Lemma kill_line_run fuel : forall s, input_ok (k_input s) -> u32 (in_e (k_input s) - in_w (k_input s)) < Z.of_nat fuel ->
  exists s', kill_line fuel s = Ret tt s' /\ intr_frame s s' /\ input_ok (k_input s') /\
    ready (k_input s') = ready (k_input s) /\ editing (k_input s') = [] /\ k_ptable s' = k_ptable s.
Proof.
  induction fuel as [|fuel IH]; intros s Hok Hf; [pose proof (u32_range (in_e (k_input s) - in_w (k_input s))); lia|].
  cbn [kill_line]. rewrite (bind_Ret _ _ _ _ _ (eq_refl : gets k_input s = Ret (k_input s) s)).
  destruct (Z.eqb_spec (in_e (k_input s)) (in_w (k_input s))) as [E|E]; cbn [negb andb].
  - exists s. split; [done|]. split; [done|]. split; [done|]. split; [done|]. split; [|done].
    unfold editing. rewrite E, Z.sub_diag. done.
  - destruct (editing_last _ Hok E) as [El En]. destruct (unedit_ok _ Hok E) as (Hok' & Hr & He).
    assert (Hc : (ibuf (k_input s) (in_e (k_input s) - 1) =? c_nl) = false).
    { apply Z.eqb_neq. destruct Hok as [_ _ _ _ _ Hed]. rewrite El in Hed. apply Forall_app in Hed as [_ Hed]. by apply Forall_inv in Hed. }
    rewrite Hc. cbn [negb]. set (i' := set_in_e _ _) in *.
    set (s1 := set_k_out (k_out s ++ [BACKSPACE]) (set_k_input i' s)).
    destruct (IH s1) as (s' & R & F & O & Q & Q2 & P); [done|unfold s1; ksimp; unfold i'; ksimp; rewrite En; lia|].
    exists s'. split; [exact R|]. split; [etrans; [|exact F]; by destruct s|]. split; [done|]. split; [by rewrite Q|]. done.
Qed.

Lemma consoleintr_char_run s c : input_ok (k_input s) -> L_ptable ∉ k_held s -> 0 <= c < 256 -> c <> C_ 80 ->
  exists s', consoleintr_char c s = Ret tt s' /\ handled s s' [c].
Proof.
  intros Hok Hl Hc Hp. unfold consoleintr_char. rewrite (proj2 (Z.eqb_neq _ _)) by done.
  set (i := k_input s) in *. destruct (Z.eqb_spec c (C_ 85)) as [->|HU].
  { destruct (kill_line_run (S (Z.to_nat INPUT_BUF)) s Hok) as (s' & R & F & O & Q & Q2 & P).
    { pose proof (u32_range (in_w i - in_r i)). fold i. destruct Hok. unfold INPUT_BUF in *. lia. }
    exists s'. split; [done|]. split; [done|done| |by left]. cbn. by rewrite Q, Q2. }
  destruct ((c =? C_ 72) || (c =? 127)) eqn:EB.
  { rewrite (bind_Ret _ _ _ _ _ (eq_refl : gets k_input s = Ret i s)).
    destruct (Z.eqb_spec (in_e i) (in_w i)) as [E|E]; cbn [negb].
    - exists s. split; [done|]. split; [done|done| |by left]. cbn [foldl line_step]. rewrite (proj2 (Z.eqb_neq _ _) HU), EB.
      unfold editing. fold i. rewrite E, Z.sub_diag. done.
    - destruct (unedit_ok _ Hok E) as (Hok' & Hr & He). eexists. split; [reflexivity|].
      split; [by destruct s|exact Hok'| |left; done]. set (i' := set_in_e _ i) in *.
      change ((ready i', editing i') = line_step (ready i, editing i) c). unfold line_step.
      rewrite (proj2 (Z.eqb_neq _ _) HU), EB. by rewrite He, Hr. }
  rewrite (bind_Ret _ _ _ _ _ (eq_refl : gets k_input s = Ret i s)). rewrite (input_total i Hok).
  destruct (negb (c =? 0) && (Z.of_nat (length (ready i) + length (editing i)) <? INPUT_BUF)) eqn:ED.
  2:{ exists s. split; [done|]. split; [done|done| |by left]. cbn [foldl line_step]. fold i. rewrite (proj2 (Z.eqb_neq _ _) HU), EB, ED. done. }
  apply andb_true_iff in ED as ED'. destruct ED' as [_ Hlt%Z.ltb_lt]. set (c' := if c =? c_cr then c_nl else c).
  assert (Hc' : u8 c' = c') by (apply u8_small; subst c'; unfold c_nl; destruct (c =? c_cr); lia).
  destruct (typed_ok i c' Hok Hlt) as (T1 & T2 & T3 & T4 & T5 & T6). set (i1 := typed c' i) in *. rewrite Hc' in T2.
  set (s1 := set_k_out (k_out s ++ [c']) (set_k_input i1 s)).
  assert (Hroom1 : u32 (in_w i1 - in_r i1) + u32 (in_e i1 - in_w i1) <= INPUT_BUF).
  { rewrite T5. pose proof (length_ready i) as L1. pose proof (length_editing i) as L2.
    change (in_w i1) with (in_w i). change (in_r i1) with (in_r i). lia. }
  change (exists s', (i2 ← gets k_input; if ((c' =? c_nl) || (c' =? C_D) || (in_e i2 =? u32 (in_r i2 + INPUT_BUF)))%bool
    then upd_input (fun i => set_in_w (in_e i) i) ;; wakeup C_input else mret tt) s1 = Ret tt s' /\ handled s s' [c]).
  rewrite (bind_Ret _ _ _ _ _ (eq_refl : gets k_input s1 = Ret i1 s1)). rewrite T6.
  destruct ((c' =? c_nl) || (c' =? C_D) || (Z.of_nat (length (ready i) + length (editing i)) + 1 =? INPUT_BUF)) eqn:EC.
  - destruct (commit_ok i1) as (C1 & C2 & C3); try done; [by destruct Hok..|]. set (i2 := set_in_w (in_e i1) i1) in *.
    set (s2 := set_k_input i2 s1). eexists. split.
    + rewrite (bind_Ret _ _ _ _ _ (eq_refl : upd_input (fun i => set_in_w (in_e i) i) s1 = Ret tt s2)).
      by apply wakeup_Ret.
    + split; [by destruct s|exact C1| |right; apply wake_all].
      change ((ready i2, editing i2) = line_step (ready i, editing i) c). unfold line_step. rewrite (proj2 (Z.eqb_neq _ _) HU), EB, ED. fold c'. rewrite EC, C2, C3, T1, T2. by rewrite app_assoc.
  - exists s1. split; [done|]. split; [by destruct s| | |left; done].
    + destruct Hok. change (input_ok i1). split; try done. rewrite T2. apply Forall_app. split; [done|]. constructor; [|done].
      rewrite !orb_false_iff, !Z.eqb_neq in EC. tauto.
    + change ((ready i1, editing i1) = line_step (ready i, editing i) c). unfold line_step.
      rewrite (proj2 (Z.eqb_neq _ _) HU), EB, ED. fold c'. by rewrite EC, T1, T2.
Qed.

-=-=-=-=-

### Problem requirements
Using the listing above, copy exactly the line that contains "unfold editing. fold", the line that contains "change ((ready i', editing", and each line that falls between them.

### Answer below
      unfold editing. fold i. rewrite E, Z.sub_diag. done.
    - destruct (unedit_ok _ Hok E) as (Hok' & Hr & He). eexists. split; [reflexivity|].
      split; [by destruct s|exact Hok'| |left; done]. set (i' := set_in_e _ i) in *.
      change ((ready i', editing i') = line_step (ready i, editing i) c). unfold line_step.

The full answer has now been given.